> [REQUIRED WORK] Scan the entries that follow and copy out every line containing "destruct".

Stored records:
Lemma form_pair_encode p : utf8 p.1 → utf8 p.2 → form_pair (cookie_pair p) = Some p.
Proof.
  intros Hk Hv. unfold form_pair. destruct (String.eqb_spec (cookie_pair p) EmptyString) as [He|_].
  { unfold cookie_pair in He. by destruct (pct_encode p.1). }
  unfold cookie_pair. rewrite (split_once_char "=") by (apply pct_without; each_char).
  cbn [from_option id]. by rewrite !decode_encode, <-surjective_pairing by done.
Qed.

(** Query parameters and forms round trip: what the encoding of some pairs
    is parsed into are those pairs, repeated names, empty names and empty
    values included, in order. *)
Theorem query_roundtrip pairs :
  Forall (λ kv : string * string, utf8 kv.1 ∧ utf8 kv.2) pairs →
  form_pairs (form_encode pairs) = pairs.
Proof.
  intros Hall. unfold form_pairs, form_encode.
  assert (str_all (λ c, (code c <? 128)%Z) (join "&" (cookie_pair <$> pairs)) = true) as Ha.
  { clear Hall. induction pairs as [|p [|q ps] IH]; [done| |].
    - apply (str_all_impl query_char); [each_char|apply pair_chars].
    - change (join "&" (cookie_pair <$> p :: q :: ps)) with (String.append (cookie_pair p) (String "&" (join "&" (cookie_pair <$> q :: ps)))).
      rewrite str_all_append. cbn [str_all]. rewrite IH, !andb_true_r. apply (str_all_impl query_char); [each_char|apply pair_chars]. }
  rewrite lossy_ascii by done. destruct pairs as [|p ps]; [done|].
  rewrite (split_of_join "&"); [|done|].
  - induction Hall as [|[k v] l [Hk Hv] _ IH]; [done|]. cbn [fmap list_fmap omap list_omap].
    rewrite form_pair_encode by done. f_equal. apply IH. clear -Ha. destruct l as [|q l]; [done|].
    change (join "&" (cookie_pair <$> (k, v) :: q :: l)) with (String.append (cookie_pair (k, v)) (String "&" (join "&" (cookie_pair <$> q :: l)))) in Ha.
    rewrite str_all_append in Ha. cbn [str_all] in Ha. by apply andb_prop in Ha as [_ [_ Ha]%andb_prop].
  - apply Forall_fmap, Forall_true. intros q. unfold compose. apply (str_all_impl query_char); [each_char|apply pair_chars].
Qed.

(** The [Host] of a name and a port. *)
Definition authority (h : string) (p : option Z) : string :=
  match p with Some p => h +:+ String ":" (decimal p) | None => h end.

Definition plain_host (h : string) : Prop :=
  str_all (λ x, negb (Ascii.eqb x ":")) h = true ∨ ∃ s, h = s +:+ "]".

> [TASK ANSWER]
  intros Hk Hv. unfold form_pair. destruct (String.eqb_spec (cookie_pair p) EmptyString) as [He|_].
  { unfold cookie_pair in He. by destruct (pct_encode p.1). }
  rewrite lossy_ascii by done. destruct pairs as [|p ps]; [done|].
    rewrite form_pair_encode by done. f_equal. apply IH. clear -Ha. destruct l as [|q l]; [done|].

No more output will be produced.